▸ **EXERCISE DETAILS**
Reproduce only the stretch of entries below that begins at the first line and ends at the line holding "(** A connection row exists".

▸ **RECORDS FOR THE TASK**
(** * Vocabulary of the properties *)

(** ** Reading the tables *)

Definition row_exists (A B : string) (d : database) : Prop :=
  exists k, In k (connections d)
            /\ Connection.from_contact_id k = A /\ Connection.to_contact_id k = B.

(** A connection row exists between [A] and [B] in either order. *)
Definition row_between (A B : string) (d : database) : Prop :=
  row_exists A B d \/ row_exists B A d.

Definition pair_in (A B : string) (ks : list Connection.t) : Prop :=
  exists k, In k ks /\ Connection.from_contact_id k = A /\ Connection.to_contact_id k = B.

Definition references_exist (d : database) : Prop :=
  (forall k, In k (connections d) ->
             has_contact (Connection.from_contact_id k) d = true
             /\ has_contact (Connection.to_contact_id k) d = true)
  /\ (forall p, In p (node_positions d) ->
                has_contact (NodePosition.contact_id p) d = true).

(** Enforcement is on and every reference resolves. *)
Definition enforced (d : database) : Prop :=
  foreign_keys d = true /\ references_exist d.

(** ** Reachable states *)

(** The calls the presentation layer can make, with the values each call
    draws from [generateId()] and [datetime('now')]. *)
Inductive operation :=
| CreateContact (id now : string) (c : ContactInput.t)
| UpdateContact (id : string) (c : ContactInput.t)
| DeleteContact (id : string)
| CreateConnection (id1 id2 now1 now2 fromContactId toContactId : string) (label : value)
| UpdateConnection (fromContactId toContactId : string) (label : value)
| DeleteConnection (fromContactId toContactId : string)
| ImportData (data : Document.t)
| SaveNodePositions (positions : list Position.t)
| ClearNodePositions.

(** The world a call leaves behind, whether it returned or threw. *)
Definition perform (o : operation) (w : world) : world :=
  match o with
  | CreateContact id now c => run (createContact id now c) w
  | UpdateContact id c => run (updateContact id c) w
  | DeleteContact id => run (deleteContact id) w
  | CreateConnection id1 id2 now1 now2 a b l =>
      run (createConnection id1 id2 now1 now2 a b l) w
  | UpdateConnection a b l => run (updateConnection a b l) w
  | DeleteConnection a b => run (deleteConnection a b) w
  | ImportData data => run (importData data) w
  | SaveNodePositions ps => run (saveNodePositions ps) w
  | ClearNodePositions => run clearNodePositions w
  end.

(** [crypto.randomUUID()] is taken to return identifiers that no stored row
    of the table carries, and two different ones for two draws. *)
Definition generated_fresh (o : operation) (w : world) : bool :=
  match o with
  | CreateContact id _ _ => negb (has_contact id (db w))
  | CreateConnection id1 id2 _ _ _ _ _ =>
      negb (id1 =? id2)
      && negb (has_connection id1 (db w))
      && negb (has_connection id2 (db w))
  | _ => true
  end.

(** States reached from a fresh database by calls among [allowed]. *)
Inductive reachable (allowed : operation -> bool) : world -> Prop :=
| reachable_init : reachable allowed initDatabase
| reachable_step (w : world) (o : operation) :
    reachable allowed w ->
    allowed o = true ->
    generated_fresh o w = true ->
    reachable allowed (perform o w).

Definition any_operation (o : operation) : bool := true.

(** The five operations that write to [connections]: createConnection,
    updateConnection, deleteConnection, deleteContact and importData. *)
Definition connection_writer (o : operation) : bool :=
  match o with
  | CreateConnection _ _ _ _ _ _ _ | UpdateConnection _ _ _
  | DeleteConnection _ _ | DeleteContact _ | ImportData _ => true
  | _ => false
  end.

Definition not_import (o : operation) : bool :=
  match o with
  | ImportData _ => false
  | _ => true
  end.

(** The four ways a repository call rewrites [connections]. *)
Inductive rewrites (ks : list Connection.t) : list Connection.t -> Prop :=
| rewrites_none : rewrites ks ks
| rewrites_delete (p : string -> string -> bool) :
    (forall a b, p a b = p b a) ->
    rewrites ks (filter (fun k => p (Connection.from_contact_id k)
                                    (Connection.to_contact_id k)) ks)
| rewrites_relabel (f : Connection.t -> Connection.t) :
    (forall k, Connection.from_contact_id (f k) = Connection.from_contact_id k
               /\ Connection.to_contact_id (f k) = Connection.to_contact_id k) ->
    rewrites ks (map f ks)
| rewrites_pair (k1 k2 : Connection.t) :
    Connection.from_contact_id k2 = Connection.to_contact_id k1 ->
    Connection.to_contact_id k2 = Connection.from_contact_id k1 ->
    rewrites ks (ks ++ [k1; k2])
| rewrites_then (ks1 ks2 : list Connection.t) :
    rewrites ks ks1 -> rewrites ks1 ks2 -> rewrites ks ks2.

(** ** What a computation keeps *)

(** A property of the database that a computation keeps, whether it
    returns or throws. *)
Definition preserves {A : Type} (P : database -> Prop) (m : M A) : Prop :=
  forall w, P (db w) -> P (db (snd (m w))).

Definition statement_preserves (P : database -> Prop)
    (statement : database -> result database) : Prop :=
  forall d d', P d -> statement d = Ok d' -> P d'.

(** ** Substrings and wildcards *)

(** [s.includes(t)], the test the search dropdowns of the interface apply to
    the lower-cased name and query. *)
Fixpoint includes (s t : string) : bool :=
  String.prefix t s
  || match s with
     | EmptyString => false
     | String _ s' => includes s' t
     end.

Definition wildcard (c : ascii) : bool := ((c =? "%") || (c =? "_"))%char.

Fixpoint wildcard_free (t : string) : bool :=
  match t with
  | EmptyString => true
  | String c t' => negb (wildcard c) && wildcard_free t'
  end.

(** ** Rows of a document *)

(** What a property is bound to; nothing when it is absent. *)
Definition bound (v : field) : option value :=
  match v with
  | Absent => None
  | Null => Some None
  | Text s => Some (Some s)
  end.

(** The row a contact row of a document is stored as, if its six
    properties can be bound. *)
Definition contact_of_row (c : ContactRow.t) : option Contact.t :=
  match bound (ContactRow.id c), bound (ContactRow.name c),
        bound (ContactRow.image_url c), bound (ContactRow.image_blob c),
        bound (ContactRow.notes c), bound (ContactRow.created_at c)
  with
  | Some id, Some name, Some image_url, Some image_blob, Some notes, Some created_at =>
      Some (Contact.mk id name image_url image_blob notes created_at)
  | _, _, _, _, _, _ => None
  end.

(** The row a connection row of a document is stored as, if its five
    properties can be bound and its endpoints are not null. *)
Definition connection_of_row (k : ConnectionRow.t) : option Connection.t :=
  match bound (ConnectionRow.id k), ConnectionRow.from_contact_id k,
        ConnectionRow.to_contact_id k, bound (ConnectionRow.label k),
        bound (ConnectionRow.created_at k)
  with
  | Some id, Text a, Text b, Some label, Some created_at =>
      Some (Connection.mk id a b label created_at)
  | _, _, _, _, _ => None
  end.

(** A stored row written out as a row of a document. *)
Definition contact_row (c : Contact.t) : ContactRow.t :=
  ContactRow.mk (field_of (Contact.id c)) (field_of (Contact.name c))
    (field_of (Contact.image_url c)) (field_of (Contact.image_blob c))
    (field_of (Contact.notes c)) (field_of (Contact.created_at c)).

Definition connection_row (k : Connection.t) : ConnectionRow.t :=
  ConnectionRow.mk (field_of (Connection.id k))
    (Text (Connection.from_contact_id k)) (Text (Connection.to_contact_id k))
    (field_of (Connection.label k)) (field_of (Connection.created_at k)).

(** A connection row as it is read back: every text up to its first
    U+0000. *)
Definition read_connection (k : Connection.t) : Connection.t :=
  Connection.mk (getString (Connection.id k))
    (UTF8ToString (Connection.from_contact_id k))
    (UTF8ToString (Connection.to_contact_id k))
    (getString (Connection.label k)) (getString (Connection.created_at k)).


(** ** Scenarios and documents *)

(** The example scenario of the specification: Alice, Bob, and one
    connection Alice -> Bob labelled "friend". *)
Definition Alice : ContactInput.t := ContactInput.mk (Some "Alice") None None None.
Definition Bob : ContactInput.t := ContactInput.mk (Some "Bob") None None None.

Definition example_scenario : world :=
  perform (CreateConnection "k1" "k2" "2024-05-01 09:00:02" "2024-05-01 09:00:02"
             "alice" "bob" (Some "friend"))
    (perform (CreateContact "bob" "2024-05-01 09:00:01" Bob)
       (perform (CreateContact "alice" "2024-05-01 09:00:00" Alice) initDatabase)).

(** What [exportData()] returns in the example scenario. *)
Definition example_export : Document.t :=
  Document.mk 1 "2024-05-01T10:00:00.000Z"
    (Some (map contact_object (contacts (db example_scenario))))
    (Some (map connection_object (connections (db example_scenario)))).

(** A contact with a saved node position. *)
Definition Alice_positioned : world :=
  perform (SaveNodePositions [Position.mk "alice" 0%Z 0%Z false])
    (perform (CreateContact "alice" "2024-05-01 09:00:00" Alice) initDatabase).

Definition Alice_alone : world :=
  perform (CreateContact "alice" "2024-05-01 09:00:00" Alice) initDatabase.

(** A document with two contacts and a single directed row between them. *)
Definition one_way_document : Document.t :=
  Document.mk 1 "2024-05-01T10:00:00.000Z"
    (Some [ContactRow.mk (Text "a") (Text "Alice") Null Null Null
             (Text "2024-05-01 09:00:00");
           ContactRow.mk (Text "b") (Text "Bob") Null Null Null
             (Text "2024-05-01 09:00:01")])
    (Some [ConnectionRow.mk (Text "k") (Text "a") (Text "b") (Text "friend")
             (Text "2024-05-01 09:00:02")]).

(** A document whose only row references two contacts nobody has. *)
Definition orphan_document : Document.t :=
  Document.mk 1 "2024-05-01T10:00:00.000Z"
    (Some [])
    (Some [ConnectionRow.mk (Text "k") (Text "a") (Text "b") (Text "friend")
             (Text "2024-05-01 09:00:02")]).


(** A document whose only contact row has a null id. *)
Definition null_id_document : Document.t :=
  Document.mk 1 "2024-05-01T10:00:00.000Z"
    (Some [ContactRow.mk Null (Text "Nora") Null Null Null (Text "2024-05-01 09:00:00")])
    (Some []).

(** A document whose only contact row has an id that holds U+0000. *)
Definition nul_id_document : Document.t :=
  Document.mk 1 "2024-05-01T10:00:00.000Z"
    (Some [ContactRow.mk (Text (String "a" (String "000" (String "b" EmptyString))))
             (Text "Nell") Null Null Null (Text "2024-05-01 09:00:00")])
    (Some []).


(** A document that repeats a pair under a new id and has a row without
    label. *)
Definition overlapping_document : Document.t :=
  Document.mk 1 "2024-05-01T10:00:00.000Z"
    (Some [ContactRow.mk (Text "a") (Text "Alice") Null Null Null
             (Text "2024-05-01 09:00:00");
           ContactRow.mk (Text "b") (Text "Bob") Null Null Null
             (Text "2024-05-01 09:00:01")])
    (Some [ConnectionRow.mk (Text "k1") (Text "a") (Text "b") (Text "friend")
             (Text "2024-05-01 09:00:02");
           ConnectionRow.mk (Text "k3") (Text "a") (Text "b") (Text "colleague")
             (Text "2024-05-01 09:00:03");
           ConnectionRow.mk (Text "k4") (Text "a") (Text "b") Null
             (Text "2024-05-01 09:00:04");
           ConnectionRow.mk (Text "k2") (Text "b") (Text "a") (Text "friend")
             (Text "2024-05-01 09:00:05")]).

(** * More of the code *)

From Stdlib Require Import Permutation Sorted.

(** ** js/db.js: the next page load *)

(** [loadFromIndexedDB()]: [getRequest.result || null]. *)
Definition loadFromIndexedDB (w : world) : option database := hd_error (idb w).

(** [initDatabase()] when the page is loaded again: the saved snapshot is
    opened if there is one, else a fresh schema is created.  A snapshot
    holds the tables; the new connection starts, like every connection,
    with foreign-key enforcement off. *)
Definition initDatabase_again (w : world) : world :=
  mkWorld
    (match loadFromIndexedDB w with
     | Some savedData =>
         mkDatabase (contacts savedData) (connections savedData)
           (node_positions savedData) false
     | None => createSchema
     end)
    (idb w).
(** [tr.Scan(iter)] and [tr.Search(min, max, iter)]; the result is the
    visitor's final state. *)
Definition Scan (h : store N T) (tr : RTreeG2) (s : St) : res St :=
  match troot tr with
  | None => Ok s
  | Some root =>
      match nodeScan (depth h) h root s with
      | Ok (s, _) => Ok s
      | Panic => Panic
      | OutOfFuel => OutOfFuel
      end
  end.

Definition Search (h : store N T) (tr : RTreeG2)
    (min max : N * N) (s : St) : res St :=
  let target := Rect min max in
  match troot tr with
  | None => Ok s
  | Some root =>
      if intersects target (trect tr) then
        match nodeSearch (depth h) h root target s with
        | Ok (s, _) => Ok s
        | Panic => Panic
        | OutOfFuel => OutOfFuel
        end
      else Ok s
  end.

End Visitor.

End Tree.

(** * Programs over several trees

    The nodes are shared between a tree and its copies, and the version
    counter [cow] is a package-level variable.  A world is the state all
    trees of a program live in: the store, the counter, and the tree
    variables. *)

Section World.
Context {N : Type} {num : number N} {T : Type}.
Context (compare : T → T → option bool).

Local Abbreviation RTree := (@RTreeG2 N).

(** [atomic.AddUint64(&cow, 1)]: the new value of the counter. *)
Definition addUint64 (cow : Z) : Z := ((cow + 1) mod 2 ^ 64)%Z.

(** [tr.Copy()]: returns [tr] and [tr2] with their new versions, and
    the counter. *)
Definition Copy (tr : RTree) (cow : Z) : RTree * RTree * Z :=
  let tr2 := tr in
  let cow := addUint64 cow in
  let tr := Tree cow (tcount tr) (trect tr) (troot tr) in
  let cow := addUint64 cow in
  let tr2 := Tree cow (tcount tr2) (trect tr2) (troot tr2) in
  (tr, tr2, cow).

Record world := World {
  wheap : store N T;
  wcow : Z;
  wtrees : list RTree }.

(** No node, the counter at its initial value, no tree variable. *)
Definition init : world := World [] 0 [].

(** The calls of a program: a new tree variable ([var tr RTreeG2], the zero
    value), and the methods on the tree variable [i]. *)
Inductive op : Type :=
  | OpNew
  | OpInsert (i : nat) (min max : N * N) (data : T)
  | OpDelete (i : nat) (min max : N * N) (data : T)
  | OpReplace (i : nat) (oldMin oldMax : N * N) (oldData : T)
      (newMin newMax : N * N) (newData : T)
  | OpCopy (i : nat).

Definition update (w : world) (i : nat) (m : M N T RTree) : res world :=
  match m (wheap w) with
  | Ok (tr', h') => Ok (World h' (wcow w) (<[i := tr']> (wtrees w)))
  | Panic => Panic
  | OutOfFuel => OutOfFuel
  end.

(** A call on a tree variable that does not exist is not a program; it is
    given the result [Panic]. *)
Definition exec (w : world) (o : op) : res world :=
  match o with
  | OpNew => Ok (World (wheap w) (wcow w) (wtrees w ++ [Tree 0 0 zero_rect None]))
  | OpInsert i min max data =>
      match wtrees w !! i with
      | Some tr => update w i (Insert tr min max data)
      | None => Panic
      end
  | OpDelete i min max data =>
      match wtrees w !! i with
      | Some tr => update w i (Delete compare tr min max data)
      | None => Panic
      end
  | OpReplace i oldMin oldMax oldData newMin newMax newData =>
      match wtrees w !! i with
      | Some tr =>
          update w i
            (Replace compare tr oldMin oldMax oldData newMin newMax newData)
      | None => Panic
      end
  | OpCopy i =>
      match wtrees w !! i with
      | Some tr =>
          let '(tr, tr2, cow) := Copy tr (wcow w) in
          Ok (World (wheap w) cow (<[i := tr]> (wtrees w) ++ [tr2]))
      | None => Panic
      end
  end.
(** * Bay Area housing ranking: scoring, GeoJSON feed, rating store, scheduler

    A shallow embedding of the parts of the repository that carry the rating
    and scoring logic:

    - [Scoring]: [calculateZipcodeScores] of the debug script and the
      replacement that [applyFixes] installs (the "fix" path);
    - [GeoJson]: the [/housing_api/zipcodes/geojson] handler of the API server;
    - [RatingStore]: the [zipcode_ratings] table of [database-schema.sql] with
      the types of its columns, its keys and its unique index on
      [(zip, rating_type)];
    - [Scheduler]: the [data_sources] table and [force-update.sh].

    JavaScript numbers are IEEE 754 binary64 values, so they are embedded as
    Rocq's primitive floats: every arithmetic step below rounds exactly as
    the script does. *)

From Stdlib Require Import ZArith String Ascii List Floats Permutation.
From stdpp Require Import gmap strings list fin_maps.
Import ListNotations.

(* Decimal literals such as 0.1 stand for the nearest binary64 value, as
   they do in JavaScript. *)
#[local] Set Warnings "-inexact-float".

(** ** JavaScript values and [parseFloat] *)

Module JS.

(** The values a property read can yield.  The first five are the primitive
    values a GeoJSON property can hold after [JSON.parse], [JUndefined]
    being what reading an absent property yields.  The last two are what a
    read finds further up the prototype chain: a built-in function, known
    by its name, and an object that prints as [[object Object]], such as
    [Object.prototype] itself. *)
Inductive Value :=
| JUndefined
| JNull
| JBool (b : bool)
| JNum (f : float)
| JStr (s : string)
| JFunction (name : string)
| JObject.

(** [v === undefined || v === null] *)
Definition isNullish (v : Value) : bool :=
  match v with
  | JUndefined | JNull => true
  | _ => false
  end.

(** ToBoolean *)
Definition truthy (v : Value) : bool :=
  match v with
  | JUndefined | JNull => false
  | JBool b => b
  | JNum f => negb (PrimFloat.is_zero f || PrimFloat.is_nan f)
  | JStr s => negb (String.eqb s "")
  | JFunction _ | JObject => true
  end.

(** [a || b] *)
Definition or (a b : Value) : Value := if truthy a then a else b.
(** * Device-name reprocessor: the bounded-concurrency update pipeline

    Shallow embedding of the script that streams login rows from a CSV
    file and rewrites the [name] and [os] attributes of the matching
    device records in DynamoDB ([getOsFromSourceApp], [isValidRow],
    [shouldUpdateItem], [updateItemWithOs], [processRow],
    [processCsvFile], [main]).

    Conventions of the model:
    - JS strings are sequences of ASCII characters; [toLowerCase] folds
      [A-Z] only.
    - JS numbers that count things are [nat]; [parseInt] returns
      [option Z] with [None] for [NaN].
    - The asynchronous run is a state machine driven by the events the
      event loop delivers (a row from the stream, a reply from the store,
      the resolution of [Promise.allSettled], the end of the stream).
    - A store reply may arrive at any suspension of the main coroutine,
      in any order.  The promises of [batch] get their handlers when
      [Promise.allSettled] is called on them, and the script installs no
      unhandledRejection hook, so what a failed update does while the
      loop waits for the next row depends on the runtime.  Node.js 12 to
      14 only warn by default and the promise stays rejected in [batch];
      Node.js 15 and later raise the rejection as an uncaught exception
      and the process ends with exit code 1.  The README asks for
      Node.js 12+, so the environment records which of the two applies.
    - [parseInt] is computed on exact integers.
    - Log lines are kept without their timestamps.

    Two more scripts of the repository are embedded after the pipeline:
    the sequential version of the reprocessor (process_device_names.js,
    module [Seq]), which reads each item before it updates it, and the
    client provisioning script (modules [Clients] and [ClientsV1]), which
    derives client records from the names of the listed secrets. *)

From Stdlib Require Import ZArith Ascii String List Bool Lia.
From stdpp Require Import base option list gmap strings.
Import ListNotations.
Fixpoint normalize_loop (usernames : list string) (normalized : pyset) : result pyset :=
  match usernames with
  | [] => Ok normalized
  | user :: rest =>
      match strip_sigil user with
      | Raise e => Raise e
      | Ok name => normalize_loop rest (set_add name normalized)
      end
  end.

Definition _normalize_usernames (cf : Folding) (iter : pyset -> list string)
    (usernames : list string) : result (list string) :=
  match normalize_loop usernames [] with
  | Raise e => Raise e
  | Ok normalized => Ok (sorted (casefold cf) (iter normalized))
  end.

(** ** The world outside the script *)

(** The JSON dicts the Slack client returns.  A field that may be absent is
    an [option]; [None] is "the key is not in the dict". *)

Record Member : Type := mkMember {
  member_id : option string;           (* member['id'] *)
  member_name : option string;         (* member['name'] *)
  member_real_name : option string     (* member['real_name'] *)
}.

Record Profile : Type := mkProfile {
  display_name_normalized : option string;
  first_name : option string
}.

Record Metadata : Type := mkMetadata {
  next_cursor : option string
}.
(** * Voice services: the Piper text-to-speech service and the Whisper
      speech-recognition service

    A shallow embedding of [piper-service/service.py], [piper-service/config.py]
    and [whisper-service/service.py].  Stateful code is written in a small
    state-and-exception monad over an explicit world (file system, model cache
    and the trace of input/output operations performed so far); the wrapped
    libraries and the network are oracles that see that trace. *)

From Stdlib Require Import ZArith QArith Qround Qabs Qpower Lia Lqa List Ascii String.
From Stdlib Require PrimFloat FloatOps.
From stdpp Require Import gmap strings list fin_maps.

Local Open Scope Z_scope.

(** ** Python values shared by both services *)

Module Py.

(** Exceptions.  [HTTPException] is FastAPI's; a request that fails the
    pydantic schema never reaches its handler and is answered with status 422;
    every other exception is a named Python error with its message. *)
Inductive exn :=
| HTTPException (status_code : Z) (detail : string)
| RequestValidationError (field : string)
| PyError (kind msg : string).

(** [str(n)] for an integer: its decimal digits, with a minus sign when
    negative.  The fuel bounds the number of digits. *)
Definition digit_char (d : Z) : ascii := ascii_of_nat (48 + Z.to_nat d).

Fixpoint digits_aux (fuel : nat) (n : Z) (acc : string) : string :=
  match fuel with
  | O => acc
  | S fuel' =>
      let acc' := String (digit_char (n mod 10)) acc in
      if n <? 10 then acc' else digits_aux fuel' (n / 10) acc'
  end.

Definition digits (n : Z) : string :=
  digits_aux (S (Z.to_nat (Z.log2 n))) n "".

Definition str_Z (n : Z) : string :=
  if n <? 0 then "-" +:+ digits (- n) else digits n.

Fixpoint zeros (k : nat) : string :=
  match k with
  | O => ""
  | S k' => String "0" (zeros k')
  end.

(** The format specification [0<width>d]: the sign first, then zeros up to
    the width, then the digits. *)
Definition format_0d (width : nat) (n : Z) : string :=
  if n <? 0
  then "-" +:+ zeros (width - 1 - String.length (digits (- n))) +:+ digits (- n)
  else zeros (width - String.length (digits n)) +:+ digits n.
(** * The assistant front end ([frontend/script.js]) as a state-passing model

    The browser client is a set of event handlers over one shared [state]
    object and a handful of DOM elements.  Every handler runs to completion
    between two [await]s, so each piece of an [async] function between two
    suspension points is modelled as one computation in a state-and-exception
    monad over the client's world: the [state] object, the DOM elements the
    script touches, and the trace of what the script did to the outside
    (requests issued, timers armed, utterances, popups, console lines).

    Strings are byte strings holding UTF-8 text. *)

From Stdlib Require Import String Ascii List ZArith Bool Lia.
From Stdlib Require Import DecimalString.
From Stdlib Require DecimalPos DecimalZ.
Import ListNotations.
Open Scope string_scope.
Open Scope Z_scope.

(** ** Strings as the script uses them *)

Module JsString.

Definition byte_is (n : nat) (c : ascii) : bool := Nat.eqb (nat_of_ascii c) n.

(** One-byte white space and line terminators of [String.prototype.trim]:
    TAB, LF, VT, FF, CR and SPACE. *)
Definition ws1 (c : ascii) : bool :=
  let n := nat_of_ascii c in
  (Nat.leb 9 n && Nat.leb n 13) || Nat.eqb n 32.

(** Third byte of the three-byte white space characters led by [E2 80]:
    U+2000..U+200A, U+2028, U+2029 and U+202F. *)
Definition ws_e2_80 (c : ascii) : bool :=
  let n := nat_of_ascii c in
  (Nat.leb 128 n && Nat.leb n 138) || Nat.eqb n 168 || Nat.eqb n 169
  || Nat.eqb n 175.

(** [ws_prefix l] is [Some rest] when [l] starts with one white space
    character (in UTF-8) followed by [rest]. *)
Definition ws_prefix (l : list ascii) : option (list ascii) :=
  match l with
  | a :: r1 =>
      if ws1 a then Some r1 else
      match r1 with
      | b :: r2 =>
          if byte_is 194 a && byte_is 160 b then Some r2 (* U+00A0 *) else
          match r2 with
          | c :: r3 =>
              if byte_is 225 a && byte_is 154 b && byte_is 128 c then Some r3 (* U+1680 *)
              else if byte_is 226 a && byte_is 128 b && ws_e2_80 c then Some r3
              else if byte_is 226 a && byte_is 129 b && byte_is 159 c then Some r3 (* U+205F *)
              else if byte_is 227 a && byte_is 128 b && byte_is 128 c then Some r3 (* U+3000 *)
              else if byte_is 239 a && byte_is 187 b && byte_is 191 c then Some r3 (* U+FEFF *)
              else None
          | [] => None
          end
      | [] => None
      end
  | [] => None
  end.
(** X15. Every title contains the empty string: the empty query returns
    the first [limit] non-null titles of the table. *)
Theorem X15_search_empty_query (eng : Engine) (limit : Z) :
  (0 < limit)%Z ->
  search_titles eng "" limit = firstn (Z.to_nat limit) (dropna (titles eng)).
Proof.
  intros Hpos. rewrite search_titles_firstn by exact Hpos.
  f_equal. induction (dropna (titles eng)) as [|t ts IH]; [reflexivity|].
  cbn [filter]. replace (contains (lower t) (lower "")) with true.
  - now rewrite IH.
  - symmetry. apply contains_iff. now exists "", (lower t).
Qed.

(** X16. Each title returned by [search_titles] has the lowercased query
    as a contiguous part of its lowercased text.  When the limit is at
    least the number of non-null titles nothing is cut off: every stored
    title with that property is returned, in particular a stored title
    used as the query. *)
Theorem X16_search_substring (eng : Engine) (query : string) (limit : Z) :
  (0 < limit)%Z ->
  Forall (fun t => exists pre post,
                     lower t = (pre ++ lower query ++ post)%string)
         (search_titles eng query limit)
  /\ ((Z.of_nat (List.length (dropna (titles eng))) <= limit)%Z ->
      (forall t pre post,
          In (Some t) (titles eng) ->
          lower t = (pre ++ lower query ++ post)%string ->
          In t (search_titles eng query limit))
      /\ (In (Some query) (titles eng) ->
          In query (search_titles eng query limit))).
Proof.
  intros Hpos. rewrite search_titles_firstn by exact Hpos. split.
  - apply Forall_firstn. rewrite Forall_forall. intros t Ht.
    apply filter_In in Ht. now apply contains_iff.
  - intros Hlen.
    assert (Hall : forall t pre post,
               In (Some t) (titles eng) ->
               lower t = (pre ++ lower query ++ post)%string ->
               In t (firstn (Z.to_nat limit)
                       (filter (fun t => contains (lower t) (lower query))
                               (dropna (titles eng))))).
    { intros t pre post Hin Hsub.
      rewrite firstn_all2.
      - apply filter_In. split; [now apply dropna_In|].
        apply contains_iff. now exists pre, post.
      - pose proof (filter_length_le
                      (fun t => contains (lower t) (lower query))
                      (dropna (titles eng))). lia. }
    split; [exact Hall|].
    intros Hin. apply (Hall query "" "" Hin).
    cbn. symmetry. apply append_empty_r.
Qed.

▸ **REPLY TO THE EXERCISE**
(** * Vocabulary of the properties *)

(** ** Reading the tables *)

Definition row_exists (A B : string) (d : database) : Prop :=
  exists k, In k (connections d)
            /\ Connection.from_contact_id k = A /\ Connection.to_contact_id k = B.

(** A connection row exists between [A] and [B] in either order. *)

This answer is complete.